La soirée s’annonce sombre. Entre Bach qui déplore le départ de son frère, Liszt qui pleure la perte de sa fille, un Brahms neurasthénique au soir de sa vie et un Prokofiev guerrier, ce n’est pas le sérieux des Variations op. 54 de Mendelssohn qui nous arrachera un sourire. Nous entrons donc dans le cloître des Jacobins les épaules pré-voutées. Quel défi s’impose Elisabeth Brauß ! La pianiste allemande, dans sa trentième année, commence une carrière internationale et fait du festival toulousain sa première escale française.

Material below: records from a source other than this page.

(** ** The forward pass of a constructed model returns *)

Lemma formats_ok_init_weights (m : nn_Module) :
  formats_ok (apply _init_weights m) = formats_ok m.
Proof.
  induction m as [i o k s p g w b|i o w b|ns e w b| |layers IH|q|a|ln
                 |dw n p1 a p2 g dp IHdw IHn IHp1 IHa IHp2 IHdp]
    using nn_Module_induction; try reflexivity.
  - cbn [apply _init_weights formats_ok].
    induction IH as [|l ls Hl _ IHl]; [reflexivity|].
    cbn [map forallb]. now rewrite Hl, IHl.
  - cbn [apply _init_weights formats_ok].
    now rewrite IHdw, IHn, IHp1, IHa, IHp2, IHdp.
Qed.

(** A module whose layer norms have one of the two formats returns a
    tensor on every input. *)
Lemma call_returns {T : Torch} (m : nn_Module) :
  formats_ok m = true -> forall x, exists y, __call__ m x = Ok y.
Proof.
  induction m as [i o k s p g w b|i o w b|ns e w b| |layers IH|q|a|ln
                 |dw n p1 a p2 g dp IHdw IHn IHp1 IHa IHp2 IHdp]
    using nn_Module_induction; intros Hok x;
    try (eexists; reflexivity).
  - cbn [__call__]. cbn [formats_ok] in Hok. revert x.
    induction IH as [|l ls Hl _ IHl]; intros x; [eexists; reflexivity|].
    cbn [forallb] in Hok. apply andb_true_iff in Hok.
    destruct Hok as [Hl1 Hl2].
    destruct (Hl Hl1 x) as [y Hy]. rewrite Hy. cbn [bind]. now apply IHl.
  - cbn [__call__]. cbn [formats_ok existsb] in Hok.
    unfold LayerNorm.forward.
    destruct (String.eqb (LayerNorm.data_format ln) "channels_last");
      [eexists; reflexivity|].
    destruct (String.eqb (LayerNorm.data_format ln) "channels_first");
      [eexists; reflexivity|discriminate].
  - cbn [formats_ok] in Hok.
    apply andb_true_iff in Hok. destruct Hok as [Hok Hdp].
    apply andb_true_iff in Hok. destruct Hok as [Hok Hp2].
    apply andb_true_iff in Hok. destruct Hok as [Hok Ha].
    apply andb_true_iff in Hok. destruct Hok as [Hok Hp1].
    apply andb_true_iff in Hok. destruct Hok as [Hdw Hn].
    cbn [__call__]. unfold Block.forward.
    destruct (IHdw Hdw x) as [y1 ->]. cbn [bind].
    destruct (IHn Hn (permute [0; 2; 3; 1] y1)) as [y2 ->]. cbn [bind].
    destruct (IHp1 Hp1 y2) as [y3 ->]. cbn [bind].
    destruct (IHa Ha y3) as [y4 ->]. cbn [bind].
    destruct (IHp2 Hp2 y4) as [y5 ->]. cbn [bind].
    match goal with
    | |- context [__call__ dp ?t] => destruct (IHdp Hdp t) as [y6 ->]
    end.
    cbn [bind]. eexists; reflexivity.
Qed.

Lemma built_block_formats_ok (D : nat) (lsiv : Q) (act : Callable)
    (bs : list nn_Module) :
  Forall (built_block D lsiv act) bs ->
  formats_ok (apply _init_weights (nn_Sequential bs)) = true.
Proof.
  intros Hbs. rewrite formats_ok_init_weights. cbn [formats_ok].
  induction Hbs as [|b bs [dp Hb] _ IH]; [reflexivity|].
  cbn [forallb]. rewrite IH, andb_true_r.
  rewrite Block_init_Ok in Hb. injection Hb as <-.
  now destruct (Qgt_bool dp 0).
Qed.

(** X10.  On a constructed model [forward_features] and [forward] return
    a tensor for every input: every LayerNorm inside has one of the two
    formats, so no layer is handed a [None].  (The kernels of the tensor
    library are taken to return.) *)
Theorem ConvNeXt_forward_returns {T : Torch}
    ic nc depths dims dpr lsiv his act m :
  ConvNeXt.__init__ ic nc depths dims dpr lsiv his act = Ok m ->
  forall x, exists features y,
    ConvNeXt.forward_features m x = Ok features /\
    ConvNeXt.forward m x = Ok y.
Proof.
  intros Hm x. apply ConvNeXt_init_inv in Hm.
  destruct Hm as (D0 & D1 & D2 & D3 & Drest & n0 & n1 & n2 & n3 & nrest
                  & b0 & b1 & b2 & b3 & Hdims & Hdepths
                  & [_ H0] & [_ H1] & [_ H2] & [_ H3] & ->).
  assert (Hf : exists features,
             ConvNeXt.forward_features
               (ConvNeXt.mk
                  (map (apply _init_weights)
                     [stem_layer ic D0; down_layer D0 D1; down_layer D1 D2;
                      down_layer D2 D3])
                  (map (apply _init_weights)
                     [nn_Sequential b0; nn_Sequential b1; nn_Sequential b2;
                      nn_Sequential b3])
                  (nn_LayerNorm [last dims 0] eps6 (ones [last dims 0])
                     (zeros [last dims 0]))
                  (nn_Linear (last dims 0) nc
                     (mkParam [nc; last dims 0]
                        [trunc_normal_ (2 # 100); mul_ his])
                     (mkParam [nc] [constant_ 0; mul_ his]))) x
             = Ok features).
  { unfold ConvNeXt.forward_features.
    cbn [for_ seq getitem nth_error ConvNeXt.downsample_layers
         ConvNeXt.stages ConvNeXt.norm map bind].
    pose proof (built_block_formats_ok H0) as F0.
    pose proof (built_block_formats_ok H1) as F1.
    pose proof (built_block_formats_ok H2) as F2.
    pose proof (built_block_formats_ok H3) as F3.
    repeat match goal with
           | |- context [bind (__call__ ?l ?t) _] =>
               let y := fresh "y" in
               let Hy := fresh "Hy" in
               destruct (@call_returns T l
                           ltac:(first [assumption | reflexivity]) t)
                 as [y Hy];
               rewrite Hy; cbn [bind]
           end.
    eexists. reflexivity. }
  destruct Hf as [features Hf]. exists features. eexists.
  split; [exact Hf|].
  unfold ConvNeXt.forward. rewrite Hf. reflexivity.
Qed.

Lemma ConvNeXt_forward_returns_witness :
  exists m,
    small_model = Ok m /\
    forall x, exists features y,
      @ConvNeXt.forward_features pass_through m x = Ok features /\
      @ConvNeXt.forward pass_through m x = Ok y.
Proof.
  eexists. split; [reflexivity|].
  apply (@ConvNeXt_forward_returns pass_through 3 10 [1; 2; 1; 1]
           [4; 8; 16; 32] (1 # 10)%Q eps6 1%Q (Class GELU)).
  reflexivity.
Defined.

(** ** The two permutations of a block *)

(** X11.  [permute(0, 2, 3, 1)] takes an (N, C, H, W) tensor to shape
    (N, H, W, C) and [permute(0, 3, 1, 2)] takes it back to the tensor it
    was; the same holds in the other order. *)
Theorem permute_round_trip (x : Tensor) (N C H W : nat) :
  (shape x = [N; C; H; W] ->
   shape (permute [0; 2; 3; 1] x) = [N; H; W; C] /\
   teq (permute [0; 3; 1; 2] (permute [0; 2; 3; 1] x)) x) /\
  (shape x = [N; H; W; C] ->
   shape (permute [0; 3; 1; 2] x) = [N; C; H; W] /\
   teq (permute [0; 2; 3; 1] (permute [0; 3; 1; 2] x)) x).
Proof.
  split; intros Hx.
  - split; [now apply shape_permute_0231|].
    now apply permute_back with N C H W.
  - split; [now apply shape_permute_0312|]. split.
    + rewrite Hx. apply shape_permute_0231, shape_permute_0312, Hx.
    + intros idx Hin.
      rewrite (shape_permute_0231 _ (shape_permute_0312 _ Hx)) in Hin.
      inversion Hin as [|n ? i1 ? Hn H1]; subst.
      inversion H1 as [|h ? i2 ? Hh H2]; subst.
      inversion H2 as [|w ? i3 ? Hw H3]; subst.
      inversion H3 as [|c ? i4 ? Hc H4]; subst.
      inversion H4; subst.
      rewrite (elem_permute_0231 _ n h w c (shape_permute_0312 _ Hx)).
      apply elem_permute_0312 with (1 := Hx).
Qed.

Lemma permute_round_trip_witness :
  shape (ones [2; 3; 4; 5]) = [2; 3; 4; 5] /\
  shape (permute [0; 2; 3; 1] (ones [2; 3; 4; 5])) = [2; 4; 5; 3] /\
  teq (permute [0; 3; 1; 2] (permute [0; 2; 3; 1] (ones [2; 3; 4; 5])))
      (ones [2; 3; 4; 5]).
Proof.
  split; [reflexivity|].
  apply (proj1 (@permute_round_trip (ones [2; 3; 4; 5]) 2 3 4 5)).
  reflexivity.
Defined.

(** ** What the channels_first LayerNorm computes *)

Lemma Rsum_plus (n : nat) (f g : nat -> R) :
  Rsum n (fun k => (f k + g k)%R) = (Rsum n f + Rsum n g)%R.
Proof.
  unfold Rsum. induction (seq 0 n) as [|k l IH]; simpl; [ring|].
  rewrite IH. ring.
Qed.

Lemma Rsum_scal (n : nat) (c : R) (f : nat -> R) :
  Rsum n (fun k => (c * f k)%R) = (c * Rsum n f)%R.
Proof.
  unfold Rsum. induction (seq 0 n) as [|k l IH]; simpl; [ring|].
  rewrite IH. ring.
Qed.

Lemma Rsum_const (n : nat) (c : R) :
  Rsum n (fun _ => c) = (INR n * c)%R.
Proof.
  unfold Rsum. rewrite <- (length_seq n 0) at 2.
  induction (seq 0 n) as [|k l IH]; [simpl; ring|].
  cbn [fold_right]. rewrite IH.
  change (length (k :: l)) with (S (length l)). rewrite S_INR. ring.
Qed.

Lemma Rsum_nonneg (n : nat) (f : nat -> R) :
  (forall k, 0 <= f k)%R -> (0 <= Rsum n f)%R.
Proof.
  intros Hf. unfold Rsum. induction (seq 0 n) as [|k l IH]; simpl.
  - apply Rle_refl.
  - apply Rplus_le_le_0_compat; [apply Hf|exact IH].
Qed.

Lemma channel_var_nonneg (x : Tensor) (C n h w : nat) :
  (0 <= channel_var x C n h w)%R.
Proof.
  unfold channel_var, Rdiv. apply Rmult_le_pos.
  - apply Rsum_nonneg. intros k. apply pow2_ge_0.
  - destruct C as [|C]; [simpl; rewrite Rinv_0; apply Rle_refl|].
    left. apply Rinv_0_lt_compat. apply lt_0_INR. lia.
Qed.

(** The deviations from the channel mean sum to zero. *)
Lemma deviations_sum_zero (x : Tensor) (C n h w : nat) :
  0 < C ->
  Rsum C (fun k => (elem x [n; k; h; w] - channel_mean x C n h w)%R) = 0%R.
Proof.
  intros HC.
  assert (HCR : INR C <> 0%R) by (apply not_0_INR; lia).
  transitivity (Rsum C (fun k => elem x [n; k; h; w])
                + Rsum C (fun _ => (- channel_mean x C n h w)%R))%R.
  - rewrite <- Rsum_plus. apply Rsum_ext. intros k _. ring.
  - rewrite Rsum_const. unfold channel_mean. field. exact HCR.
Qed.

Lemma channel_mean_shift (x x' : Tensor) (C n h w : nat) (t : R) :
  0 < C ->
  (forall k, k < C -> elem x' [n; k; h; w] = (elem x [n; k; h; w] + t)%R) ->
  channel_mean x' C n h w = (channel_mean x C n h w + t)%R.
Proof.
  intros HC Hx'. unfold channel_mean.
  rewrite (@Rsum_ext C _ _ Hx'), Rsum_plus, Rsum_const.
  field. apply not_0_INR. lia.
Qed.

Lemma channel_var_shift (x x' : Tensor) (C n h w : nat) (t : R) :
  0 < C ->
  (forall k, k < C -> elem x' [n; k; h; w] = (elem x [n; k; h; w] + t)%R) ->
  channel_var x' C n h w = channel_var x C n h w.
Proof.
  intros HC Hx'. unfold channel_var.
  rewrite (channel_mean_shift x x' n h w HC Hx').
  f_equal. apply Rsum_ext. intros k Hk. rewrite (Hx' k Hk). f_equal. ring.
Qed.

Lemma eps6_pos : (0 < Q2R eps6)%R.
Proof. unfold Q2R, eps6. simpl. lra. Qed.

Elle commence donc par Bach, avec cette œuvre de jeunesse, le Caprice sur le départ de son frère bien-aimé, seule dans son genre à reposer sur un principe programmatique, puisque chaque mouvement est précédé d’une indication sur une situation, la musique se faisant traductrice. On aime d’emblée une forme d’abandon, une souplesse et une liberté dans le jeu d’Elisabeth Brauß, qu’on retrouvera dans les Klavierstücke op. 119 de Brahms. L’équilibre entre les doigts est subtil, le jeu nuancé. Les accents, les ornements, les valeurs inégales sont très « informés », et ajustés. On se régale dans la double fugue issue de l’air du postillon, brillamment interprétée.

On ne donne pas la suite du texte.